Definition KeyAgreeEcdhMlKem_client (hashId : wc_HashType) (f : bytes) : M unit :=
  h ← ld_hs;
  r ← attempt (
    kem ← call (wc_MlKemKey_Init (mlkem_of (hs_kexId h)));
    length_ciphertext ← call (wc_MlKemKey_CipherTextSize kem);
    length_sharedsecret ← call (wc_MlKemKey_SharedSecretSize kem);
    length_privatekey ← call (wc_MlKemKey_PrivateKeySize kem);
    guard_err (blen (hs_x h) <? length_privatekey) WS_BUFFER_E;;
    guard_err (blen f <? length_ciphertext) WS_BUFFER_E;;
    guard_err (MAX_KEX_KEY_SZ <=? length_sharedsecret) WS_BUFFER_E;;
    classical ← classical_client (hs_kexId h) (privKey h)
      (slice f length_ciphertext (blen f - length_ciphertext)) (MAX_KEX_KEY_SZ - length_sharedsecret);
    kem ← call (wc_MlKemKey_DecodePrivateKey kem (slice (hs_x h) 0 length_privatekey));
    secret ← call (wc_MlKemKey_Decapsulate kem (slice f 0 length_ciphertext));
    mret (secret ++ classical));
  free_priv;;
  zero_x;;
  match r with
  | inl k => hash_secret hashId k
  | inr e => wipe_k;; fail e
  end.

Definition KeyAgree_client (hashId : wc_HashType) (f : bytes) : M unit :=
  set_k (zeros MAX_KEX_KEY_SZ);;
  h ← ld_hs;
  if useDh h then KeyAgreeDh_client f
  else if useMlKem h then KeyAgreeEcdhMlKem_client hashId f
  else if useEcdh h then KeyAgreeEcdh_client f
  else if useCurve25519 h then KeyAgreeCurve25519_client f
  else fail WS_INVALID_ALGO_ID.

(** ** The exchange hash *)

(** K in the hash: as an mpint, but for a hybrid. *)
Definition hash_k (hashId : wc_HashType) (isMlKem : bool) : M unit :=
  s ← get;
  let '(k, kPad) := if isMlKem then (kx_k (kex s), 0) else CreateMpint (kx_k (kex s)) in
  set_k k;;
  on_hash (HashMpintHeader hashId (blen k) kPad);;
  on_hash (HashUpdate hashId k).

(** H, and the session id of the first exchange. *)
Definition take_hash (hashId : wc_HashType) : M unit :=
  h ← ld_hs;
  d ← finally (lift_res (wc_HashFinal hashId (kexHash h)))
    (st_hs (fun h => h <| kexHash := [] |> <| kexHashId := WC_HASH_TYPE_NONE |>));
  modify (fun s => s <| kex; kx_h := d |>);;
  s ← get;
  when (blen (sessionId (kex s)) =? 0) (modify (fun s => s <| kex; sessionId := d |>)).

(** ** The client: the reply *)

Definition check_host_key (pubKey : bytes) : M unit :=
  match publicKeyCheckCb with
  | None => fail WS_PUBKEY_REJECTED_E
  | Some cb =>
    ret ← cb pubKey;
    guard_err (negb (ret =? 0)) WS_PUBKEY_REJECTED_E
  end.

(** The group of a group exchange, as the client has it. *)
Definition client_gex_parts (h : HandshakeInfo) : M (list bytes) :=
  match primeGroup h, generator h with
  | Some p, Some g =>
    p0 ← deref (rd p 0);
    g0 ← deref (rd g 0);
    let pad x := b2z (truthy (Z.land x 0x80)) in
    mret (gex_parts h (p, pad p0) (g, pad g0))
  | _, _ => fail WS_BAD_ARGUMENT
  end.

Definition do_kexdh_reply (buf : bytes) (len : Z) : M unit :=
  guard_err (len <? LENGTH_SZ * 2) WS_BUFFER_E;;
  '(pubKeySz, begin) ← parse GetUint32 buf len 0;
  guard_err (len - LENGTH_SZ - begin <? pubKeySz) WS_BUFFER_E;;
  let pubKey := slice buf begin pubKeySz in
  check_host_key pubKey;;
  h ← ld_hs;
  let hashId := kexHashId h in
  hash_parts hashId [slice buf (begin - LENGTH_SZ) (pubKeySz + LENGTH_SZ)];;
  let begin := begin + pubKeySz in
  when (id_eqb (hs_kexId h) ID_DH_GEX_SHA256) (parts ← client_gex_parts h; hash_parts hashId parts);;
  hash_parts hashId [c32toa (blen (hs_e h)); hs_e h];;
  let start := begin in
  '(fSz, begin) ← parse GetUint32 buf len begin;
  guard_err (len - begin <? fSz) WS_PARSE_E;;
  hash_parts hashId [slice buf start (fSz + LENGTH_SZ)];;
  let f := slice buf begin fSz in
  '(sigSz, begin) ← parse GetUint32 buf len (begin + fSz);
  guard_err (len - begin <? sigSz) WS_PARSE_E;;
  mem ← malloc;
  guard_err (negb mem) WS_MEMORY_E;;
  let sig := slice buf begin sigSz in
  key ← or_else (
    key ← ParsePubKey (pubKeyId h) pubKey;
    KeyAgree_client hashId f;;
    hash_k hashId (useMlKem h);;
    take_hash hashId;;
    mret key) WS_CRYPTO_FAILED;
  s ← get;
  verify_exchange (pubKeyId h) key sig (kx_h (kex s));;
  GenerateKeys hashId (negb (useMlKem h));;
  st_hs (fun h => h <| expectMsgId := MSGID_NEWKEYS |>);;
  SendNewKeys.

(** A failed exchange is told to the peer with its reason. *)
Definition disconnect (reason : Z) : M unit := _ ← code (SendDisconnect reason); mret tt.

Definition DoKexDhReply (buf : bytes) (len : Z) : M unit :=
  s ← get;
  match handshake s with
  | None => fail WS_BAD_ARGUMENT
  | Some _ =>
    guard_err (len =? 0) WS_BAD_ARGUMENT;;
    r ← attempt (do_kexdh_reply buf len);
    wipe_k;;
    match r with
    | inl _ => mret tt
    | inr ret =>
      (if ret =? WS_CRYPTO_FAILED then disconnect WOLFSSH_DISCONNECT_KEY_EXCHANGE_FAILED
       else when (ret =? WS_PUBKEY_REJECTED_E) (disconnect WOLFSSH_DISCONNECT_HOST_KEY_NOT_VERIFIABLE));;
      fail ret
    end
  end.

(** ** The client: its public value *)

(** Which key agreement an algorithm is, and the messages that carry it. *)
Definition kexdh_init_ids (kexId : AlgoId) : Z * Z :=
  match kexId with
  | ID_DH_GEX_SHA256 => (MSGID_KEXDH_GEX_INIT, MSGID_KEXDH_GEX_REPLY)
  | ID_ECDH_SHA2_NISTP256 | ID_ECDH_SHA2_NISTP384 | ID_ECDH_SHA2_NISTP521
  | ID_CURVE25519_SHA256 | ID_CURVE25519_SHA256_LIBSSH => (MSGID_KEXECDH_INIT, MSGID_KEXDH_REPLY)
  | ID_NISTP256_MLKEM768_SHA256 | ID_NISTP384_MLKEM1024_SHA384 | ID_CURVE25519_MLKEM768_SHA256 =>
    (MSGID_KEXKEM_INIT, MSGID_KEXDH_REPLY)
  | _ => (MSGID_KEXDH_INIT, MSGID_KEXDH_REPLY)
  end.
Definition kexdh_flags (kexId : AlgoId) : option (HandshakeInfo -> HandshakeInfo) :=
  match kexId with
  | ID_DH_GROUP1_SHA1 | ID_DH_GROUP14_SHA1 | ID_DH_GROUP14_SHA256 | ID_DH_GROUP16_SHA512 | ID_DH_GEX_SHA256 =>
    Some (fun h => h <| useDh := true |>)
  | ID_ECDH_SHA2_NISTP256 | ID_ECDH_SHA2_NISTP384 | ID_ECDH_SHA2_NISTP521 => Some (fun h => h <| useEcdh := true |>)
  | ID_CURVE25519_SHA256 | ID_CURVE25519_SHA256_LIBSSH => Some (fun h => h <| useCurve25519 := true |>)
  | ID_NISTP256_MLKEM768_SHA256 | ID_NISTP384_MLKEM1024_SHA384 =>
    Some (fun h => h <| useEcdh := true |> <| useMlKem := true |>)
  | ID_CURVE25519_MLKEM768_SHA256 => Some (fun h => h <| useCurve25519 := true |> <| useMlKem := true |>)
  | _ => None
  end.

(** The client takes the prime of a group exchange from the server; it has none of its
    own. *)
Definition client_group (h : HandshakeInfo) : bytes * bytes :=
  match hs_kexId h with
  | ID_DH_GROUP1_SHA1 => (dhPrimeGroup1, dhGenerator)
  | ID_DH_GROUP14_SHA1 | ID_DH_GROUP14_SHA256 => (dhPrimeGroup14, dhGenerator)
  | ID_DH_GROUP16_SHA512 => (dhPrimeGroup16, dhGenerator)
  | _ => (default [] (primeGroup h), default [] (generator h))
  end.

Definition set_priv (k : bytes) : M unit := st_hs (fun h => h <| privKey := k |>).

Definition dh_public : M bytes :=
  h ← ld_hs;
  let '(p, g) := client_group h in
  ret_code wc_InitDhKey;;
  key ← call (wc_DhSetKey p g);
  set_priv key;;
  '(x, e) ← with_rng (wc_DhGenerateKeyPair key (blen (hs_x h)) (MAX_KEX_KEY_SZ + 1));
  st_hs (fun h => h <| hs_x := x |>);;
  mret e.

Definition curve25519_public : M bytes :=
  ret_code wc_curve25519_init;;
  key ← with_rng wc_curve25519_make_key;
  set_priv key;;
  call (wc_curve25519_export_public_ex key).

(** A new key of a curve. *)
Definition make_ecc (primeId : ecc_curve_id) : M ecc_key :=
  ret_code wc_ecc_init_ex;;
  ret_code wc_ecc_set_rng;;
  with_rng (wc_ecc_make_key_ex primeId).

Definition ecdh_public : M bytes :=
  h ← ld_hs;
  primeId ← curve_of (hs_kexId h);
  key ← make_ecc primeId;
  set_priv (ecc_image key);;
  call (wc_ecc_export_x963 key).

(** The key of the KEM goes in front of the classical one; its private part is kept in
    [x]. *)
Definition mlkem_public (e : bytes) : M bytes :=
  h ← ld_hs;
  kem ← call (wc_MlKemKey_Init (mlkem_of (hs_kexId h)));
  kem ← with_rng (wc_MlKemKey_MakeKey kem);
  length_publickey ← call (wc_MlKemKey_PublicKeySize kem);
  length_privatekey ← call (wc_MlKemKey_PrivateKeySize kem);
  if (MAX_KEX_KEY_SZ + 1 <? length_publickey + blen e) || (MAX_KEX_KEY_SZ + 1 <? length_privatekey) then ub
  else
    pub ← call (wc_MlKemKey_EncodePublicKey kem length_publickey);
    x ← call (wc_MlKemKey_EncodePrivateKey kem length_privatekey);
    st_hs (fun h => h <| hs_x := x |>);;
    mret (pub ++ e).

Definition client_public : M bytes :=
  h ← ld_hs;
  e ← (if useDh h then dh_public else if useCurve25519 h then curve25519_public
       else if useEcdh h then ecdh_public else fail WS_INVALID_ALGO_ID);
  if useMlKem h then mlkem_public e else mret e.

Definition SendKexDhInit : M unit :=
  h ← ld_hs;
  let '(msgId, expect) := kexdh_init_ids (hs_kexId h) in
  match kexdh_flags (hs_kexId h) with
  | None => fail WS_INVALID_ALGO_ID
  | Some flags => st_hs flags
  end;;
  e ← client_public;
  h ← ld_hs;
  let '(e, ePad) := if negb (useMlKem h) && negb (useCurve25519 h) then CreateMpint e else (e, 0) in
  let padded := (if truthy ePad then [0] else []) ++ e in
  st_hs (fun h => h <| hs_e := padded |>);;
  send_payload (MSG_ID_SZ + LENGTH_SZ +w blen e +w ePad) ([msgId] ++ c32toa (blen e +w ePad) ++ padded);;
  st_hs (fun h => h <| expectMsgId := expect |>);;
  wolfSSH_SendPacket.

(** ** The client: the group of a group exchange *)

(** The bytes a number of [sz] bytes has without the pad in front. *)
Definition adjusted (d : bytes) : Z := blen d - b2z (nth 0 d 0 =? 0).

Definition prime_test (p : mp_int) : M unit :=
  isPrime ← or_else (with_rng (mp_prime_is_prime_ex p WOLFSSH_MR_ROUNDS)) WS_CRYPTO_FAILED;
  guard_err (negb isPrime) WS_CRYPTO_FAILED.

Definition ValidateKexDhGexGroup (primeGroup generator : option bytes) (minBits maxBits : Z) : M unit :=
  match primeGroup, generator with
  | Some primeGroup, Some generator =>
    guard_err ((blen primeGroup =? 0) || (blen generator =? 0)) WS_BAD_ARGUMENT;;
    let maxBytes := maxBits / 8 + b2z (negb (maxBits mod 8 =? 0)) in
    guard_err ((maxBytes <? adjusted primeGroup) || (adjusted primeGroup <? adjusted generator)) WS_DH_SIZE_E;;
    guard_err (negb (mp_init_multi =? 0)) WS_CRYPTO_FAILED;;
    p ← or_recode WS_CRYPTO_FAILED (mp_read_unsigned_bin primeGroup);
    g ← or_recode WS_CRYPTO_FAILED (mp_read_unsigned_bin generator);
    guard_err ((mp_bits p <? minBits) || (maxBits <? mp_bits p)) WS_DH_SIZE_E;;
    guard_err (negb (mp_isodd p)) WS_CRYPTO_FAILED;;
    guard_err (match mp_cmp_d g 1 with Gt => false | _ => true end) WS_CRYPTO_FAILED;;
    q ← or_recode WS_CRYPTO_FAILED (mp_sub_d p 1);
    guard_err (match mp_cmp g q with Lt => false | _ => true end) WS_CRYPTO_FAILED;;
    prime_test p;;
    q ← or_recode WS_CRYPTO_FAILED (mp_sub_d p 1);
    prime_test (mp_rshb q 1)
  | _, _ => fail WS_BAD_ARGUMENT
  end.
* * *
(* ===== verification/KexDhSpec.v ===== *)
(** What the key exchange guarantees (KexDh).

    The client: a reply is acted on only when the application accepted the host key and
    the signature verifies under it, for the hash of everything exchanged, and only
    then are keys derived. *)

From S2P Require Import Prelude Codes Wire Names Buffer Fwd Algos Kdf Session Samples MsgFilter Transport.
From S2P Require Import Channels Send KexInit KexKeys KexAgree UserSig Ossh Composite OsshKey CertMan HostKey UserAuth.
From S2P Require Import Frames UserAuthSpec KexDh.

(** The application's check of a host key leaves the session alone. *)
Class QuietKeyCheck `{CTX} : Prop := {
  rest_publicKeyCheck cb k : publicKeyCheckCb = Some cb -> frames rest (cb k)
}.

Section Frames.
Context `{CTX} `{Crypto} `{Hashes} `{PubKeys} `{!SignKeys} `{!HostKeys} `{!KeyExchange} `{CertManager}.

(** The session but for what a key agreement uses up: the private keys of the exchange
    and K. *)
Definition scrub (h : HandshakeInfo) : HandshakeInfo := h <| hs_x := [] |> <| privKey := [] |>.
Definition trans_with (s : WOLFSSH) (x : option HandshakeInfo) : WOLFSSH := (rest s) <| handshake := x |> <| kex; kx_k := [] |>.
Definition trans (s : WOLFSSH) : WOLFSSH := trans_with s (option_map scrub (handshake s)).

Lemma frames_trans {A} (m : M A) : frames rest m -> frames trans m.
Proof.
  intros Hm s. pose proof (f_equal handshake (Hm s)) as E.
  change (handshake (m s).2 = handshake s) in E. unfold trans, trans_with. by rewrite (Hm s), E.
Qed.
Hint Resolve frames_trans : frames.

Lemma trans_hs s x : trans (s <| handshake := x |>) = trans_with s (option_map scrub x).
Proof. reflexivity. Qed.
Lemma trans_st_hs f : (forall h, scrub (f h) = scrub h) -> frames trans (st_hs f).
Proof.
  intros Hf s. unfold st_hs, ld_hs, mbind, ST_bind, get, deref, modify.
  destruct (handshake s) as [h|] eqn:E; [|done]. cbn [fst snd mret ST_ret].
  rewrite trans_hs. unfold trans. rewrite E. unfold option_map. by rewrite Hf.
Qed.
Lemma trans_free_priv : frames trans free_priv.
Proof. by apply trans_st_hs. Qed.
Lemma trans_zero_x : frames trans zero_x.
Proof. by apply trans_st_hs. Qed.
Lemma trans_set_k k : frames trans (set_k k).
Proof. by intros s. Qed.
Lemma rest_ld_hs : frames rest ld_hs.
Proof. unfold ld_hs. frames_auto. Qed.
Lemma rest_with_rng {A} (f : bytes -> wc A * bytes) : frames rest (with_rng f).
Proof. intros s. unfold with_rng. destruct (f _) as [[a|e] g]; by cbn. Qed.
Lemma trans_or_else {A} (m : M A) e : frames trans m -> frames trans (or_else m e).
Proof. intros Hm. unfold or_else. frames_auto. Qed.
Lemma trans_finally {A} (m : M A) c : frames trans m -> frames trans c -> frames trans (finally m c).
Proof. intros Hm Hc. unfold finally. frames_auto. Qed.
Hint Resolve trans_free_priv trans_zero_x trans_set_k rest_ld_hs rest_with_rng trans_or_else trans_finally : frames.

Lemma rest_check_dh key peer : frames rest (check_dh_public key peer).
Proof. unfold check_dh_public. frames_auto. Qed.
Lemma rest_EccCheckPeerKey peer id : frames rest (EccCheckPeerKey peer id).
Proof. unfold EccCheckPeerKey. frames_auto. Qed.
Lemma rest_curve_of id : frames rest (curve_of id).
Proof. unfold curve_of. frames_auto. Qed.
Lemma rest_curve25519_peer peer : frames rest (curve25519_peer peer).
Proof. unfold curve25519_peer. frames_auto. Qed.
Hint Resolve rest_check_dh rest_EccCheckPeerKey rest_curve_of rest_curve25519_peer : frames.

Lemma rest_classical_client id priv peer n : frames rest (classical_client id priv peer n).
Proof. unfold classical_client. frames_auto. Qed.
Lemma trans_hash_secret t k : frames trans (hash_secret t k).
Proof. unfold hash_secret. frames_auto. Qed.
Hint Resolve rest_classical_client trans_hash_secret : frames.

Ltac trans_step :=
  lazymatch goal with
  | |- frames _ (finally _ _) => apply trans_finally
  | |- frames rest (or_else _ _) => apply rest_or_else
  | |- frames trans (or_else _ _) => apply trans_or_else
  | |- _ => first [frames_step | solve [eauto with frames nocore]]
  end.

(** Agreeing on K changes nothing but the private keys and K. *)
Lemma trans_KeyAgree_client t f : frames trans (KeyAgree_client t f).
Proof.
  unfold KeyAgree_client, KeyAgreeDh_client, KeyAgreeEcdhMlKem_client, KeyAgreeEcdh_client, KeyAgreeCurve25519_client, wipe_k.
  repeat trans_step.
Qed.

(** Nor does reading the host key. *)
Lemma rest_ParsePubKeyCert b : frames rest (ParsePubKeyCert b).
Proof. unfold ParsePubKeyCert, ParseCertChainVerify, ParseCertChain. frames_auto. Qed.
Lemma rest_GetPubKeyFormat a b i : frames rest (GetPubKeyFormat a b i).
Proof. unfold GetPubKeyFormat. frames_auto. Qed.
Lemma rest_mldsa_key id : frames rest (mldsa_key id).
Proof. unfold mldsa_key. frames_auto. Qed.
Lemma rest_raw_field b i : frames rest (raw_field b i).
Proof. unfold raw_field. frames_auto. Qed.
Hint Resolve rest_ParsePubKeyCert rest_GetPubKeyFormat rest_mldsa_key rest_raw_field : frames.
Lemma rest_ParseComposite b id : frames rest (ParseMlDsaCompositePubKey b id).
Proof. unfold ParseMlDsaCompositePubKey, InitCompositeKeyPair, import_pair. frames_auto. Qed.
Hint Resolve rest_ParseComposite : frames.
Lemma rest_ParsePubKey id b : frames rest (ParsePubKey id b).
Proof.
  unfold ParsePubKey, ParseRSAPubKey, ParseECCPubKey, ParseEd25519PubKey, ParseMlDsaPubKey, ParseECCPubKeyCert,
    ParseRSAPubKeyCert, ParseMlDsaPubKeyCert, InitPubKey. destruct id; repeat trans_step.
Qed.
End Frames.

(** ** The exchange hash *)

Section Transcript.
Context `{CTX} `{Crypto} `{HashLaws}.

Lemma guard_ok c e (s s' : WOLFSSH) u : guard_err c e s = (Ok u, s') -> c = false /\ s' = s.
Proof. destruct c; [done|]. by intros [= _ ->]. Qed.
--
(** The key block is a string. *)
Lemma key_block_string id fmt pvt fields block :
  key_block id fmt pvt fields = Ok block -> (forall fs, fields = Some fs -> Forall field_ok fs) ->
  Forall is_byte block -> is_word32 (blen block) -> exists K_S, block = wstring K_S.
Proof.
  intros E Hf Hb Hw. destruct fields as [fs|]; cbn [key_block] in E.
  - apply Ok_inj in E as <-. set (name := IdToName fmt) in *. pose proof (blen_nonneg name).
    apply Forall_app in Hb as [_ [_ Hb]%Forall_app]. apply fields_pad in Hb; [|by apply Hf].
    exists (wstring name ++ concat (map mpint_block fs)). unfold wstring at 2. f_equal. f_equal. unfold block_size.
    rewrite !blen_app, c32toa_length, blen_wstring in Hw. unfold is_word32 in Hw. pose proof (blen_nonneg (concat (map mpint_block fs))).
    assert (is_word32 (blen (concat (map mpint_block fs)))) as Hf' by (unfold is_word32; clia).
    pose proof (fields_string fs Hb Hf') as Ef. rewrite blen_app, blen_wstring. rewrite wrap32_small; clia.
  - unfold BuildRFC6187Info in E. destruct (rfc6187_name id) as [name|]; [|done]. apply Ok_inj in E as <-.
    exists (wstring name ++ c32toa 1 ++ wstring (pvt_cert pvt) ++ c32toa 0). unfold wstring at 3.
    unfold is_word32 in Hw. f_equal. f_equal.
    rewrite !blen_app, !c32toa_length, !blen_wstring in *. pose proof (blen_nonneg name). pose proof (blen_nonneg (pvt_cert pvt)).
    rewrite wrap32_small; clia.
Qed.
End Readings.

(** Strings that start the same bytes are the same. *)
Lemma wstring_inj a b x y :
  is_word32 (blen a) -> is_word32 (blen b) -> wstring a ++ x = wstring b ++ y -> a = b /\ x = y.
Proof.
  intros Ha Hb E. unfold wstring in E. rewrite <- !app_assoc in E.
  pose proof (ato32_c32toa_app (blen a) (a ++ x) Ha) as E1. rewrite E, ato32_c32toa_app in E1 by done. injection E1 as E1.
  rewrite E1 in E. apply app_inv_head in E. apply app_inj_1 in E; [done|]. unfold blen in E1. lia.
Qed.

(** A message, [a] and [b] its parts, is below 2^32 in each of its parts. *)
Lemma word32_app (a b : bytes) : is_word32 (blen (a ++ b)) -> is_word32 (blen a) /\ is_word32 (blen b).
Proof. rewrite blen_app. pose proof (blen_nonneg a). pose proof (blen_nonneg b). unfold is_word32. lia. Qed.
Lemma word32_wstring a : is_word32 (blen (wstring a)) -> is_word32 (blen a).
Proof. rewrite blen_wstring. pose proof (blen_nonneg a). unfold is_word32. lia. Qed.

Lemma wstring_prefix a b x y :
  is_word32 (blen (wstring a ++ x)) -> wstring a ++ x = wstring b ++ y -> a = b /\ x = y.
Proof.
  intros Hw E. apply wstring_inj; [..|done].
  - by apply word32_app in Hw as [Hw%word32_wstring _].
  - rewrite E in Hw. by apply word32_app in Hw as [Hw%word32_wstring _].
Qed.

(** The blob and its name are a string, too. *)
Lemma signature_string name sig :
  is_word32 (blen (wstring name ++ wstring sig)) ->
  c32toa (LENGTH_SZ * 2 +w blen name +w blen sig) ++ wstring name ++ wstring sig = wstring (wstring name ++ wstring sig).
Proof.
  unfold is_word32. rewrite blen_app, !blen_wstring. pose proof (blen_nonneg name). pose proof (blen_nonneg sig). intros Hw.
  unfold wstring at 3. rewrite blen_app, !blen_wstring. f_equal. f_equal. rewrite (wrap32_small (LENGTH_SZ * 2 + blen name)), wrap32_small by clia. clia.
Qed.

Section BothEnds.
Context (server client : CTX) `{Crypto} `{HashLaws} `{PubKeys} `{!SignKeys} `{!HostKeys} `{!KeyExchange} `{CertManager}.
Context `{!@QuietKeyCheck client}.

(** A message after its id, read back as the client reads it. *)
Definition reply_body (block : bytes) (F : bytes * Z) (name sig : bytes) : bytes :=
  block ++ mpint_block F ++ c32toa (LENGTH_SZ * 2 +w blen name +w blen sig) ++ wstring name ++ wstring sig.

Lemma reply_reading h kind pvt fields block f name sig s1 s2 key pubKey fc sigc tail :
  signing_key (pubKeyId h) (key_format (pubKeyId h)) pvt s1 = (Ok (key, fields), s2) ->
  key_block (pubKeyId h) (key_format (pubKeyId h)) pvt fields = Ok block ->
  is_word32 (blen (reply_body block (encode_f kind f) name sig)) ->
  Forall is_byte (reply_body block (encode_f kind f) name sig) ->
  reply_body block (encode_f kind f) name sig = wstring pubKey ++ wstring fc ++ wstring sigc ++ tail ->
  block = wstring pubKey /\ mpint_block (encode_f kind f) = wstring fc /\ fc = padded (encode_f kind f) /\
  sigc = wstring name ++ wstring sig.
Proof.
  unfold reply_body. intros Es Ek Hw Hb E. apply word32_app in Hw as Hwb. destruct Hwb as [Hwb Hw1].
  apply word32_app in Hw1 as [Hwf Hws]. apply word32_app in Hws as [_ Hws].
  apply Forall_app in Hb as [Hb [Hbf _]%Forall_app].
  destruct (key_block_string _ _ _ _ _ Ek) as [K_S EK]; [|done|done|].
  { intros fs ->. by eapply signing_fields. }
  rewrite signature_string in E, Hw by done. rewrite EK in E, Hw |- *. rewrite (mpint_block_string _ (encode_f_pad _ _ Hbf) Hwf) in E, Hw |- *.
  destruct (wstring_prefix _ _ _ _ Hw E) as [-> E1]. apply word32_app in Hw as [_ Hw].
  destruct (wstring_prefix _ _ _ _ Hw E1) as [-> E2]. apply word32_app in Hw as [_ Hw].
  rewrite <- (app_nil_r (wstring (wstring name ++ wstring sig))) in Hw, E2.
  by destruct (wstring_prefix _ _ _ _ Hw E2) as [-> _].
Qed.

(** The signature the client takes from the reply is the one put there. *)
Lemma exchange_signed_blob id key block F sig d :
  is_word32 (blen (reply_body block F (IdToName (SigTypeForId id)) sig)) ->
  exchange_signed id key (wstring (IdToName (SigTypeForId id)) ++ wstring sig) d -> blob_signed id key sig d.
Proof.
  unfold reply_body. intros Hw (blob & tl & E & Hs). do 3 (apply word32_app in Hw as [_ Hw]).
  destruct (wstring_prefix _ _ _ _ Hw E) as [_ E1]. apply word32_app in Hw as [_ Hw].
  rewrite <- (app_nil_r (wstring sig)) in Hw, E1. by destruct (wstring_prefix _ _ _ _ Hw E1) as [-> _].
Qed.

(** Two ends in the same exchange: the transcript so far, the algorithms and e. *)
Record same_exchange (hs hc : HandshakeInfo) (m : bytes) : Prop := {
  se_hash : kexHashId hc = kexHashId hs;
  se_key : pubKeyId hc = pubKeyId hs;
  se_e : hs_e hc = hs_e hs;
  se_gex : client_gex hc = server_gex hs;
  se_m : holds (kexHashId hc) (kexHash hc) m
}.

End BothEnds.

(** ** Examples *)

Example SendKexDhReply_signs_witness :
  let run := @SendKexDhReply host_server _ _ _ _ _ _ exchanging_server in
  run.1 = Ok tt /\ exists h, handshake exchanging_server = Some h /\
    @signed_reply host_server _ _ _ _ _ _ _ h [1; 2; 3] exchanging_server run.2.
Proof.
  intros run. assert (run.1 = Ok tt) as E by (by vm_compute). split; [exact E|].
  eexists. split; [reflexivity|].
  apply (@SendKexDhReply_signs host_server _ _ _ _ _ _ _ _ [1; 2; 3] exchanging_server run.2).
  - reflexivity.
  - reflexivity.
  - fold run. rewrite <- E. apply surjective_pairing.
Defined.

### WHAT IS NEEDED
Each line above from the one with "Lemma trans_free_priv : frames" up to and including the one with "Proof. unfold ld_hs. frames_auto. Qed." must be set down exactly, and no line outside that span may appear.

### SOLUTION TO THIS TASK
Lemma trans_free_priv : frames trans free_priv.
Proof. by apply trans_st_hs. Qed.
Lemma trans_zero_x : frames trans zero_x.
Proof. by apply trans_st_hs. Qed.
Lemma trans_set_k k : frames trans (set_k k).
Proof. by intros s. Qed.
Lemma rest_ld_hs : frames rest ld_hs.
Proof. unfold ld_hs. frames_auto. Qed.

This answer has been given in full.